Great Brtain, Brighton and Hove – The Best Place for Life
Although the former border between two cities is just a narrow street (called Boundary Passage by locals), you would certainly find differences here. Hove was an ancient fishing town that had long retained its unique character, but was gradually changing into a seaside town with a calm atmosphere due to the dynamically developing Brighton. This is perhaps best documented by the wide Grand Avenue.
From the landmarks of the former independent city of Hove, we recommend visiting the free city museum and gallery (in Brooker Hall), Church Road with more sacral buildings (including the architecturally beautiful St. Andrew's Anglican Church), All Saints Hove Parish Church or the old Hangleton Manor Inn , currently offering accommodation and restaurant services. You should also visit the natural corners, such as the gardens of St. Anne, Hove Park with a miniature steam railway or Hove Lawns Garden overlooking the sea.
Brighton, on the other hand, was and still is synonymous with fun, relaxed manners, more eccentric architecture and a busier atmosphere. Originally, the fishing village soon became a popular seaside resort. The Prince and later King George IV, who fell in love with this city, had great credit for this.
For all who come here, Brighton offers many charming places. One of them is the eccentric Royal Pavilion, which is connected by underground tunnels to the Brighton Museum with an incredibly rich collection of exhibits as well as the Brighton Dome Theater and Concert Hall, where among other things the 1974 Eurovision competition won the legendary Swedish ABBA with Waterloo.
Other sights include the West Pier and Palace Pier coast, or one of the world's oldest aquariums - the Sea Life Center, where you can enjoy underwater life. You will also find brightly colored beach houses, a 360-degree lookout tower, restaurants and cafes with scenic views of the English Canal.
Brighton is also a student site. There are two universities (University of Sussex, University of Brighton) and many other educational institutions. We definitely recommend a tour of the local streets where you will see many monuments, landscaped parks with fountains, historic buildings (e.g. Queens Road) or uniqueness in the form of small shops and street artists (Lanes district).
If you are looking for an experience, take a tour of the world's oldest and still operated Volk's Electric Railway, which runs from Palace Pier to Marina. You can also dress up in costumes and take to the streets to meet a lot of fashion-conscious fans, or head to the UK's first nudist beach, opened in 1980.

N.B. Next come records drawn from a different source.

(** [while (e > 0)]: 64 turns halve any [uint64_t] to zero. *)
Definition pow_loop (e : Z) (result square : BigNum) : BigNum :=
  let '(_, result, _) :=
    while 64 (fun '(e, _, _) => 0 <? e) pow_step (e, result, square) in
  result.

Definition pow (base exponent : BigNum) : BigNum * BigNumError :=
  if isNegative exponent then (zero, NegativeExponent)
  else match magnitudeToUint64 exponent with
  | None => (zero, TooLarge)
  | Some e =>
    if e =? 0 then (fromUint64 1, None')
    else if isZero base then (zero, None')
    else
      let bits := bitLength base in
      if (1 <? bits) && (kMaxBits <? u64 (bits * e)) then (zero, TooLarge)
      else if (bits =? 1) && (kMaxBits <? e) then
        (mkBigNum (negative_ base && (e mod 2 =? 1)) (mag_ base), None')
      else (pow_loop e (fromUint64 1) base, None')
  end.

(** [shiftLeft] and [shiftRight] call each other on a negative count; the count
    passed on is positive, so the second call never returns to the first and two
    levels are all there are. *)
Fixpoint shiftLeft_at (depth : nat) (a count : BigNum) : BigNum * BigNumError :=
  match depth with
  | O => (zero, None')
  | S depth =>
    if isNegative count then shiftRight_at depth a (negate count)
    else if isZero a then (zero, None')
    else match magnitudeToUint64 count with
    | None => (zero, TooLarge)
    | Some bits =>
      if kMaxBits <? u64 (bitLength a + bits) then (zero, TooLarge)
      else (trim (mkBigNum (negative_ a) (shiftLeftBits (mag_ a) bits)), None')
    end
  end
with shiftRight_at (depth : nat) (a count : BigNum) : BigNum * BigNumError :=
  match depth with
  | O => (zero, None')
  | S depth =>
    if isNegative count then shiftLeft_at depth a (negate count)
    else if isZero a then (zero, None')
    else match magnitudeToUint64 count with
    | None => (if negative_ a then fromInt64 (-1) else zero, None')
    | Some bits =>
      let '(mag, lost) := shiftRightBits (mag_ a) bits in
      let out := trim (mkBigNum (negative_ a) mag) in
      (if negative_ a && lost then sub out (fromUint64 1) else out, None')
    end
  end.

Definition shiftLeft := shiftLeft_at 2.
Definition shiftRight := shiftRight_at 2.

(** [~limb] over [uint32_t]. *)
Definition not32 (d : Z) : Z := u32 (Z.lnot d).

(** Complement every limb and add one, the carry out of the top dropped: the loop
    [twosComplement] and [fromTwosComplement] both run. *)
Definition negate_limbs (limbs : list Z) : list Z :=
  fst (for_up (length limbs) 0 (fun i '(out, carry) =>
    let inverted := u64 (not32 out.[i] + carry) in
    (<[i := u32 inverted]> out, Z.shiftr inverted 32)) (limbs, 1)).

Definition twosComplement (x : BigNum) (count : nat) : list Z :=
  let out := for_up (count `min` length (mag_ x)) 0
    (fun i out => <[i := (mag_ x).[i]]> out) (replicate count 0) in
  if negative_ x then negate_limbs out else out.

Definition fromTwosComplement (limbs : list Z) (negative : bool) : BigNum :=
  trim (mkBigNum negative (if negative then negate_limbs limbs else limbs)).

(** [for (size_t i = 0; i < count; ++i) lhs[i] op= rhs[i];] *)
Definition limbwise (op : Z -> Z -> Z) (count : nat) (lhs rhs : list Z) : list Z :=
  for_up count 0 (fun i lhs => <[i := op lhs.[i] rhs.[i]]> lhs) lhs.

Definition bitAnd (a b : BigNum) : BigNum :=
  let count := (length (mag_ a) `max` length (mag_ b) + 1)%nat in
  fromTwosComplement (limbwise Z.land count (twosComplement a count) (twosComplement b count))
    (negative_ a && negative_ b).

Definition bitOr (a b : BigNum) : BigNum :=
  let count := (length (mag_ a) `max` length (mag_ b) + 1)%nat in
  fromTwosComplement (limbwise Z.lor count (twosComplement a count) (twosComplement b count))
    (negative_ a || negative_ b).

Definition bitXor (a b : BigNum) : BigNum :=
  let count := (length (mag_ a) `max` length (mag_ b) + 1)%nat in
  fromTwosComplement (limbwise Z.lxor count (twosComplement a count) (twosComplement b count))
    (negb (Bool.eqb (negative_ a) (negative_ b))).

Definition bitNot (a : BigNum) : BigNum := sub (fromInt64 (-1)) a.

Definition asUintN (bits : Z) (a : BigNum) : BigNum * BigNumError :=
  if bits =? 0 then (zero, None')
  else if kMaxBits <? bits then (zero, TooLarge)
  else
    let count := Z.to_nat (u64 (bits + 31) / 32) in
    let limbs := take count (twosComplement a (count `max` (length (mag_ a) + 1))) in
    let topBits := bits mod 32 in
    let limbs :=
      if negb (topBits =? 0)
      then <[(length limbs - 1)%nat :=
              Z.land limbs.[(length limbs - 1)%nat] (u32 (u32 (Z.shiftl 1 topBits) - 1))]> limbs
      else limbs in
    (trim (mkBigNum false limbs), None').

Definition asIntN (bits : Z) (a : BigNum) : BigNum * BigNumError :=
  let '(wrapped, err) := asUintN bits a in
  if negb (bool_decide (err = None')) || (bits =? 0) then (wrapped, err)
  else
    let '(half, shiftErr) := shiftLeft (fromUint64 1) (fromUint64 (u64 (bits - 1))) in
    if negb (bool_decide (shiftErr = None')) then (zero, shiftErr)
    else if compare wrapped half <? 0 then (wrapped, None')
    else
      let '(whole, shiftErr) := shiftLeft (fromUint64 1) (fromUint64 bits) in
      if negb (bool_decide (shiftErr = None')) then (zero, shiftErr)
      else (sub wrapped whole, None').

(** ** The integer a [BigNum] stands for, and the invariant of its fields *)

Definition val (x : BigNum) : Z := if negative_ x then - mval (mag_ x) else mval (mag_ x).

Definition wf (x : BigNum) : Prop :=
  mag_ok (mag_ x) /\ (mag_ x = [] -> negative_ x = false).

(** A vector of limbs that fits in an address space. *)
Definition fits (x : BigNum) : Prop := (Z.of_nat (length (mag_ x)) < 2 ^ 58)%Z.

Lemma wf_zero : wf zero. Proof. by split; [apply mag_ok_nil|]. Qed.

Lemma wf_limbs x : wf x -> limbs_ok (mag_ x). Proof. intros [[H _] _]. exact H. Qed.
Lemma wf_mag x : wf x -> mag_ok (mag_ x). Proof. intros [H _]. exact H. Qed.

#[export] Hint Resolve wf_zero wf_limbs wf_mag : bronze.

Lemma wf_mval_nonneg x : wf x -> 0 <= mval (mag_ x).
Proof. intros H. apply mval_nonneg. by apply wf_limbs. Qed.

Lemma wf_isZero x : wf x -> isZero x = (val x =? 0).
Proof.
  intros H. unfold isZero, val. pose proof (mval_zero_iff _ (wf_mag _ H)) as Hz.
  pose proof (empty_spec (mag_ x)) as He. destruct (empty (mag_ x)).
  - rewrite He. by destruct (negative_ x).
  - symmetry. apply Z.eqb_neq. assert (mval (mag_ x) <> 0).
    { rewrite Hz. intros E. rewrite E in He. cbn in He. lia. }
    destruct (negative_ x); lia.
Qed.

Lemma wf_negative x : wf x -> negative_ x = (val x <? 0).
Proof.
  intros H. pose proof (wf_mval_nonneg x H). destruct H as [Hm Hn]. unfold val.
  pose proof (mval_zero_iff _ Hm) as Hz. destruct (negative_ x) eqn:E.
  - assert (mval (mag_ x) <> 0) by (rewrite Hz; intros E'; specialize (Hn E'); congruence).
    symmetry. apply Z.ltb_lt. lia.
  - symmetry. apply Z.ltb_ge. lia.
Qed.

Lemma wf_mval x : wf x -> mval (mag_ x) = Z.abs (val x).
Proof. intros H. pose proof (wf_mval_nonneg x H). unfold val. destruct (negative_ x); lia. Qed.

(** Equality of representations is equality of the integers. *)
Lemma val_inj x y : wf x -> wf y -> val x = val y -> x = y.
Proof.
  intros Hx Hy E. pose proof (wf_negative x Hx) as Nx. pose proof (wf_negative y Hy) as Ny.
  pose proof (wf_mval x Hx) as Mx. pose proof (wf_mval y Hy) as My. rewrite E in *.
  assert (mag_ x = mag_ y) as Em by (apply mval_inj; auto with bronze; congruence).
  destruct x, y. cbn in *. congruence.
Qed.

Lemma trim_spec n m :
  limbs_ok m ->
  wf (trim (mkBigNum n m)) /\ val (trim (mkBigNum n m)) = if n then - mval m else mval m.
Proof.
  intros Hm. unfold trim, wf, val. cbn [mag_ negative_].
  pose proof (pop_zeros_mag m Hm) as Hp. pose proof (empty_spec (pop_zeros m)) as He.
  pose proof (pop_zeros_mval m) as Ev.
  split.
  - split; [done|]. intros E. rewrite E. done.
  - destruct (empty (pop_zeros m)); rewrite <- Ev; [rewrite He; by destruct n|done].
Qed.

Lemma wf_trim n m : limbs_ok m -> wf (trim (mkBigNum n m)).
Proof. intros H. apply (trim_spec n m H). Qed.

Lemma val_trim n m : limbs_ok m -> val (trim (mkBigNum n m)) = if n then - mval m else mval m.
Proof. intros H. apply (trim_spec n m H). Qed.

(** ** Construction and conversion *)

Lemma fromUint64_spec v : 0 <= v < 2 ^ 64 -> wf (fromUint64 v) /\ val (fromUint64 v) = v.
Proof.
  intros Hv. unfold fromUint64, wf, val. cbn [mag_ negative_].
  pose proof (u32_shr32_split v) as Es. pose proof (u32_range v).
  pose proof (shr32_range v Hv) as Hs. rewrite (u32_small (Z.shiftr v 32)) by lia.
  destruct (Z.eqb_spec v 0) as [->|Hne]; cbn [negb].
  { split; [split; [apply mag_ok_nil|done]|done]. }
  destruct (Z.eqb_spec (Z.shiftr v 32) 0) as [E|E]; cbn [negb mval];
    rewrite kBase_eq; (split; [split; [split|]|]); try done; try lia;
    try (repeat constructor; lia); unfold top_ok; cbn; intros [= ?]; lia.
Qed.

Lemma fromInt64_spec v : - 2 ^ 63 <= v < 2 ^ 63 -> wf (fromInt64 v) /\ val (fromInt64 v) = v.
Proof.
  intros Hv. unfold fromInt64.
  set (m := if v <? 0 then _ else _).
  assert (m = Z.abs v) as ->.
  { unfold m. destruct (Z.ltb_spec v 0).
    - unfold Z.lnot, u64. assert (v mod 2 ^ 64 = v + 2 ^ 64) as ->
        by (symmetry; apply Z.mod_unique with (-1); lia).
      symmetry. apply Z.mod_unique with (-1); lia.
    - rewrite u64_small; lia. }
  destruct (fromUint64_spec (Z.abs v) ltac:(lia)) as [[Hm _] Ev].
  unfold val in Ev. cbn [negative_] in Ev.
  change (negative_ (fromUint64 (Z.abs v))) with false in Ev. cbn beta iota in Ev.
  unfold wf, val. cbn [mag_ negative_]. pose proof (empty_spec (mag_ (fromUint64 (Z.abs v)))) as He.
  destruct (empty _) eqn:E; cbn [negb]; rewrite ?andb_false_r, ?andb_true_r.
  - rewrite He in Ev |- *. cbn in Ev |- *. split; [split; [apply mag_ok_nil|done]|lia].
  - split; [split; [done|]|].
    + intros E0. rewrite E0 in He. cbn in He. lia.
    + rewrite Ev. destruct (Z.ltb_spec v 0); lia.
Qed.
Lemma parse_spec text radix allowSign :
  2 <= radix <= 36 ->
  let '(negative, ds) := split_sign allowSign text in
  match parse text radix allowSign with
  | Some x => ds <> [] /\ Forall (is_digit radix) ds /\ wf x /\
              val x = if negative then - number radix ds else number radix ds
  | None => ds = [] \/ ~ Forall (is_digit radix) ds
  end.
Proof.
  intros Hr. rewrite parse_unfold by done. destruct (split_sign allowSign text) as [neg ds].
  pose proof (empty_spec ds) as He. destruct (empty ds); [by left|].
  pose proof (radixChunk_spec radix Hr) as Hc.
  pose proof (parse_digits_spec radix _ ds [] 0 0 Hr Hc limbs_ok_nil) as Hp.
  rewrite Z.pow_0_r in Hp. specialize (Hp ltac:(destruct Hc; lia) ltac:(lia)).
  destruct (parse_digits _ _ _ _ _ _ _) as [m|]; [|by right].
  destruct Hp as (Ho & HF & E). cbn [mval] in E.
  destruct (trim_spec neg m Ho) as [? Ev]. split_and!; [|done|done|].
  - intros ->. cbn in He. lia.
  - rewrite Ev, E. by destruct neg.
Qed.

(** ** Printing *)

Lemma kDigits_spec v : 0 <= v < 36 ->
  digitValue kDigits.[Z.to_nat v] = v /\ kDigits.[Z.to_nat v] <> 43 /\ kDigits.[Z.to_nat v] <> 45.
Proof.
  intros Hv.
  assert (forallb (fun i => let c := kDigits.[i] in
    (digitValue c =? Z.of_nat i) && negb (c =? 43) && negb (c =? 45)) (seq 0 36) = true)
    as H by (vm_compute; reflexivity).
  rewrite forallb_forall in H. specialize (H (Z.to_nat v)). rewrite in_seq in H.
  specialize (H ltac:(lia)). cbn zeta in H. repeat (apply andb_prop in H as [H ?]).
  zbool; try discriminate. lia.
Qed.

(** A printed digit. *)
Definition printed (radix c : Z) : Prop :=
  exists v, 0 <= v < radix /\ c = kDigits.[Z.to_nat v].

(** What the inner loop appends: the digits of the remainder, all of the chunk's
    or, in the last chunk, as many as the value has. *)
Lemma emit_chunk_spec n radix rem last reversed :
  2 <= radix <= 36 -> 0 <= rem < radix ^ Z.of_nat n -> (last = true -> 0 < rem) ->
  exists ds, emit_chunk n radix rem last reversed = reversed ++ ds /\
    Forall (printed radix) ds /\ number radix (rev ds) = rem /\
    (if last then exists c ds', rev ds = c :: ds' /\ digitValue c <> 0 else length ds = n).
Proof.
  intros Hr. revert rem reversed. induction n as [|n IH]; intros rem reversed Hrem Hl.
  - cbn in Hrem. exists []. cbn. rewrite app_nil_r. split_and!; [done|constructor|lia|].
    destruct last; [|done]. specialize (Hl eq_refl). lia.
  - cbn [emit_chunk]. rewrite u32_small by lia.
    pose proof (Z.mod_pos_bound rem radix ltac:(lia)) as Hm.
    pose proof (Z.div_mod rem radix ltac:(lia)) as Hdm.
    set (c := kDigits.[Z.to_nat (rem mod radix)]).
    destruct (kDigits_spec (rem mod radix) ltac:(lia)) as [Ec _]. fold c in Ec.
    assert (printed radix c) as Hpc by (by exists (rem mod radix)).
    rewrite Nat2Z.inj_succ, Z.pow_succ_r in Hrem by lia.
    assert (0 <= rem / radix < radix ^ Z.of_nat n) as Hq.
    { split; [apply Z.div_pos; lia|apply Z.div_lt_upper_bound; lia]. }
    destruct (last && (rem / radix =? 0)) eqn:El.
    + apply andb_prop in El as [-> E0%Z.eqb_eq]. exists [c].
      split_and!; [done|by repeat constructor| |].
      * cbn. lia.
      * exists c, []. split; [done|]. specialize (Hl eq_refl). lia.
    + destruct (IH (rem / radix) (reversed ++ [c]) Hq) as (ds & -> & HF & En & Hlast).
      { intros ->. cbn [andb] in El. apply Z.eqb_neq in El. lia. }
      exists (c :: ds). rewrite <- app_assoc. split_and!; [done|by constructor| |].
      * cbn [rev]. rewrite number_snoc, En, Ec. lia.
      * destruct last; [|cbn; lia]. destruct Hlast as (c' & ds' & E' & ?).
        exists c', (ds' ++ [c]). cbn [rev]. by rewrite E'.
Qed.

(** A canonical digit string: no leading zero. *)
Definition no_leading_zero (text : list Z) : Prop :=
  exists c ds, text = c :: ds /\ digitValue c <> 0.

Definition bits_left (l : list Z) : nat :=
  if mval l =? 0 then O else Z.to_nat (Z.log2 (mval l) + 1).

Lemma bits_left_div l q p :
  0 < mval l -> 2 <= p -> mval q = mval l / p -> (bits_left q < bits_left l)%nat.
Proof.
  intros Hl Hp E. unfold bits_left. pose proof (Z.log2_nonneg (mval l)).
  destruct (Z.eqb_spec (mval l) 0); [lia|]. destruct (Z.eqb_spec (mval q) 0); [lia|].
  pose proof (Z.div_pos (mval l) p ltac:(lia) ltac:(lia)).
  pose proof (Z.mul_div_le (mval l) p ltac:(lia)).
  assert (2 * mval q <= p * (mval l / p)) by (rewrite E; apply Z.mul_le_mono_nonneg_r; lia).
  pose proof (Z.log2_le_mono (2 * mval q) (mval l) ltac:(lia)) as Hm.
  rewrite Z.log2_double in Hm by lia. pose proof (Z.log2_nonneg (mval q)). lia.
Qed.

Lemma bits_left_bound l : limbs_ok l -> (bits_left l <= 32 * length l)%nat.
Proof.
  intros Hl. unfold bits_left. destruct (Z.eqb_spec (mval l) 0); [lia|].
  pose proof (mval_bound l Hl) as Hb. rewrite wt_pow2 in Hb.
  assert (Z.log2 (mval l) < 32 * Z.of_nat (length l)) by (apply Z.log2_lt_pow2; lia).
  pose proof (Z.log2_nonneg (mval l)). lia.
Qed.

Definition printing (radix V : Z) : list Z * list Z -> Prop := fun '(work, reversed) =>
  mag_ok work /\ Forall (printed radix) reversed /\
  mval work * radix ^ Z.of_nat (length reversed) + number radix (rev reversed) = V /\
  (work = [] -> no_leading_zero (rev reversed)).

Lemma toString_step_inv radix V st :
  2 <= radix <= 36 -> printing radix V st -> negb (empty (fst st)) = true ->
  printing radix V (toString_step radix (radixChunk radix) st) /\
  (bits_left (fst (toString_step radix (radixChunk radix) st)) < bits_left (fst st))%nat.
Proof.
  intros Hr. destruct st as [work reversed]. intros (Hw & HF & EV & _) Hne. cbn [fst] in Hne.
  destruct (radixChunk_spec radix Hr) as (Hd & Hp & Hlt).
  set (chunk := radixChunk radix) in *. unfold toString_step.
  assert (2 <= power chunk) as Hp2.
  { rewrite Hp. transitivity (radix ^ 1); [lia|]. apply Z.pow_le_mono_r; lia. }
  pose proof (divModSmall_spec work (power chunk) (proj1 Hw) ltac:(lia)) as Hdm.
  destruct (divModSmall work (power chunk)) as [q r]. destruct Hdm as (Hq & Eq & Er).
  assert (0 < mval work) as Hpos.
  { pose proof (mval_nonneg work (proj1 Hw)).
    assert (mval work <> 0); [|lia]. rewrite mval_zero_iff by done. intros ->. discriminate. }
  pose proof (Z.mod_pos_bound (mval work) (power chunk) ltac:(lia)) as Hm.
  pose proof (Z.div_mod (mval work) (power chunk) ltac:(lia)) as Hdm.
  assert (empty q = (mval q =? 0)) as Ee.
  { pose proof (mval_zero_iff q Hq) as Hz. pose proof (empty_spec q) as He. symmetry.
    destruct (empty q); [by rewrite He|]. apply Z.eqb_neq. rewrite Hz. intros ->. cbn in He. lia. }
  destruct (emit_chunk_spec (Z.to_nat (digits chunk)) radix r (empty q) reversed Hr)
    as (ds & -> & HFd & End & Hlast).
  { rewrite Z2Nat.id, <- Hp by lia. lia. }
  { rewrite Ee. intros E0%Z.eqb_eq. lia. }
  split; [|by apply (bits_left_div _ _ (power chunk))].
  unfold printing. split_and!; [done|by apply Forall_app| |].
  - rewrite length_app, rev_app_distr, number_app, length_rev, Nat2Z.inj_add, Z.pow_add_r, End by lia.
    destruct (empty q) eqn:E.
    + symmetry in Ee. apply Z.eqb_eq in Ee. rewrite Ee in *. rewrite Z.mul_0_l. nia.
    + rewrite Hlast, Z2Nat.id, <- Hp by lia. nia.
  - intros ->. cbn [empty] in Hlast. destruct Hlast as (c & ds' & E & Hc).
    exists c, (ds' ++ rev reversed). rewrite rev_app_distr, E. done.
Qed.

Lemma printed_digit radix c : 2 <= radix <= 36 -> printed radix c ->
  is_digit radix c /\ c <> 43 /\ c <> 45.
Proof.
  intros Hr (v & Hv & ->). destruct (kDigits_spec v ltac:(lia)) as (E & ?). unfold is_digit.
  rewrite E. lia.
Qed.
(** The body of [parseArray] and [parseObject]: an opening bracket, then an empty
    value or the loop. *)
Lemma wp_array fuel p c r :
  (forall acc p, (2 * length (rest p) + 2 <= fuel)%nat -> depth_ p <= kMaxDepth ->
     wp (array_loop text_ fuel acc) p (elements_ok text_ p acc)) ->
  (2 * length (rest p) <= fuel)%nat -> rest p = c :: r -> c = 91 ->
  wp (with_depth (skip 1 ;; skipWhitespace text_ ;;
        let! c := look (peek text_) in
        if c =? 93 then skip 1 ;; ret (Array []) else array_loop text_ fuel [])) p
    (value_ok text_ p).
Proof.
  intros IH Hf E ->. apply wp_with_depth. intros Hd.
  pose proof (took_head text_ (deeper p) 91 r E) as T1.
  apply wp_bind, (wp_skip 1 _ [91]); [done|]. apply wp_bind, wp_ws. intros w p2 T2 Hw.
  pose proof (took_trans _ _ _ _ _ _ T1 T2) as T. pose proof (took_length _ _ _ _ T) as L.
  change (rest (deeper p)) with (rest p) in L. cbn [length app] in L.
  pose proof (took_depth _ _ _ _ T) as D. cbn [depth_ deeper] in D.
  apply wp_bind, wp_look. destruct (Z.eqb_spec (peek text_ p2) 93) as [E2|E2].
  - pose proof (took_peek text_ p2 93 E2 ltac:(lia)) as T3.
    apply wp_bind, (wp_skip 1 p2 [93]); [done|]. apply wp_ret.
    exists (91 :: w ++ [93]). split_and!; [|by constructor|unfold shallow; cbn; lia].
    apply took_shallower. exact (took_trans _ _ _ _ _ _ T T3).
  - eapply wp_mono; [apply IH; lia|]. intros v p' (s & vs & T3 & Hel & -> & Hss).
    exists (91 :: (w ++ s) ++ [93]). split_and!.
    + apply took_shallower. rewrite <- app_assoc. exact (took_trans _ _ _ _ _ _ T T3).
    + constructor. by apply JElements_ws.
    + unfold shallow in *. rewrite D in Hss. cbn [app nesting]. by apply fold_nesting.
Qed.

Lemma wp_object fuel p c r :
  (forall acc p, (2 * length (rest p) + 2 <= fuel)%nat -> depth_ p <= kMaxDepth ->
     wp (object_loop text_ fuel acc) p (members_ok text_ p acc)) ->
  (2 * length (rest p) <= fuel)%nat -> rest p = c :: r -> c = 123 ->
  wp (with_depth (skip 1 ;; skipWhitespace text_ ;;
        let! c := look (peek text_) in
        if c =? 125 then skip 1 ;; ret (Object []) else object_loop text_ fuel [])) p
    (value_ok text_ p).
Proof.
  intros IH Hf E ->. apply wp_with_depth. intros Hd.
  pose proof (took_head text_ (deeper p) 123 r E) as T1.
  apply wp_bind, (wp_skip 1 _ [123]); [done|]. apply wp_bind, wp_ws. intros w p2 T2 Hw.
  pose proof (took_trans _ _ _ _ _ _ T1 T2) as T. pose proof (took_length _ _ _ _ T) as L.
  change (rest (deeper p)) with (rest p) in L. cbn [length app] in L.
  pose proof (took_depth _ _ _ _ T) as D. cbn [depth_ deeper] in D.
  apply wp_bind, wp_look. destruct (Z.eqb_spec (peek text_ p2) 125) as [E2|E2].
  - pose proof (took_peek text_ p2 125 E2 ltac:(lia)) as T3.
    apply wp_bind, (wp_skip 1 p2 [125]); [done|]. apply wp_ret.
    exists (123 :: w ++ [125]). split_and!; [|by constructor|unfold shallow; cbn; lia].
    apply took_shallower. exact (took_trans _ _ _ _ _ _ T T3).
  - eapply wp_mono; [apply IH; lia|]. intros v p' (s & ms & T3 & Hel & -> & Hss).
    exists (123 :: (w ++ s) ++ [125]). split_and!.
    + apply took_shallower. rewrite <- app_assoc. exact (took_trans _ _ _ _ _ _ T T3).
    + constructor. by apply JMembers_ws.
    + unfold shallow in *. rewrite D in Hss. cbn [app nesting]. by apply fold_nesting_snd.
Qed.

Lemma wp_leaf {A} (m : M A) p (f : A -> Units -> Prop) (g : A -> Value) :
  depth_ p <= kMaxDepth ->
  (forall x, nesting (g x) = 0) ->
  (forall x t, f x t -> JValue t (g x)) ->
  wp m p (fun x p' => exists t, took p t p' /\ f x t) ->
  wp (let! x := m in ret (g x)) p (value_ok text_ p).
Proof.
  intros Hd Hn Hf Hm. apply wp_bind. eapply wp_mono; [exact Hm|]. intros x p' (t & T & Hx).
  apply wp_ret. exists t. split_and!; [done|by apply Hf|]. unfold shallow. rewrite Hn. lia.
Qed.

Lemma wp_value fuel :
  (forall p, (2 * length (rest p) + 1 <= fuel)%nat -> depth_ p <= kMaxDepth ->
     wp (parseValue text_ fuel) p (value_ok text_ p)) /\
  (forall acc p, (2 * length (rest p) + 2 <= fuel)%nat -> depth_ p <= kMaxDepth ->
     wp (object_loop text_ fuel acc) p (members_ok text_ p acc)) /\
  (forall acc p, (2 * length (rest p) + 2 <= fuel)%nat -> depth_ p <= kMaxDepth ->
     wp (array_loop text_ fuel acc) p (elements_ok text_ p acc)).
Proof.
  induction fuel as [|fuel (IHv & IHo & IHa)]; [split_and!; intros; lia|].
  split; [|split; intros acc p Hf Hd; [by apply wp_object_loop|by apply wp_array_loop]].
  intros p Hf Hd. cbn [parseValue]. apply wp_bind, wp_look. rewrite atEnd_rest.
  destruct (rest p) as [|c r] eqn:E; cbn [empty]; [apply wp_fail|]. cbn [length] in Hf.
  assert (2 * length (rest p) <= fuel)%nat as Hf' by (rewrite E; cbn [length]; lia).
  apply wp_bind, wp_look. rewrite peek_rest, E. cbn [hd].
  destruct (Z.eqb_spec c 123); [by eapply wp_object|].
  destruct (Z.eqb_spec c 91); [by eapply wp_array|].
  assert (forall t v, JValue t v -> nesting v = 0 ->
    wp (word text_ t v) p (value_ok text_ p)) as Hword.
  { intros t v Hv Hn. eapply wp_mono; [apply wp_word|]. intros v' p' [T ->].
    exists t. split_and!; [done|done|unfold shallow; lia]. }
  destruct (Z.eqb_spec c 34) as [->|].
  { unfold parseStringValue. apply (wp_leaf _ _ (fun u t => JString t u) String); try done.
    - intros. by constructor.
    - by eapply wp_parseString. }
  destruct (Z.eqb_spec c 116); [apply Hword; [constructor|done]|].
  destruct (Z.eqb_spec c 102); [apply Hword; [constructor|done]|].
  destruct (Z.eqb_spec c 110); [apply Hword; [constructor|done]|].
  destruct (_ || _); [|apply wp_unexpected].
  eapply wp_mono; [apply wp_parseNumber|]. intros v p' (t & T & Hn & ->).
  exists t. split_and!; [done|by constructor|unfold shallow; cbn; lia].
Qed.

Brighton combines tolerance, multiculturalism, promotes religious freedom, the LGBT community, and even wants to embrace carbon neutrality much earlier than the rest of the world. Adjacent to the latest UK National Park (South Downs), it is the occasional home of many famous artists (such as Adele, Cate Blanchett, Paul McCartney, etc.) and you will find the oldest continuously used cinema in Britain.
The city known as “London by the Sea” is a gem of an island country that you should visit at least once.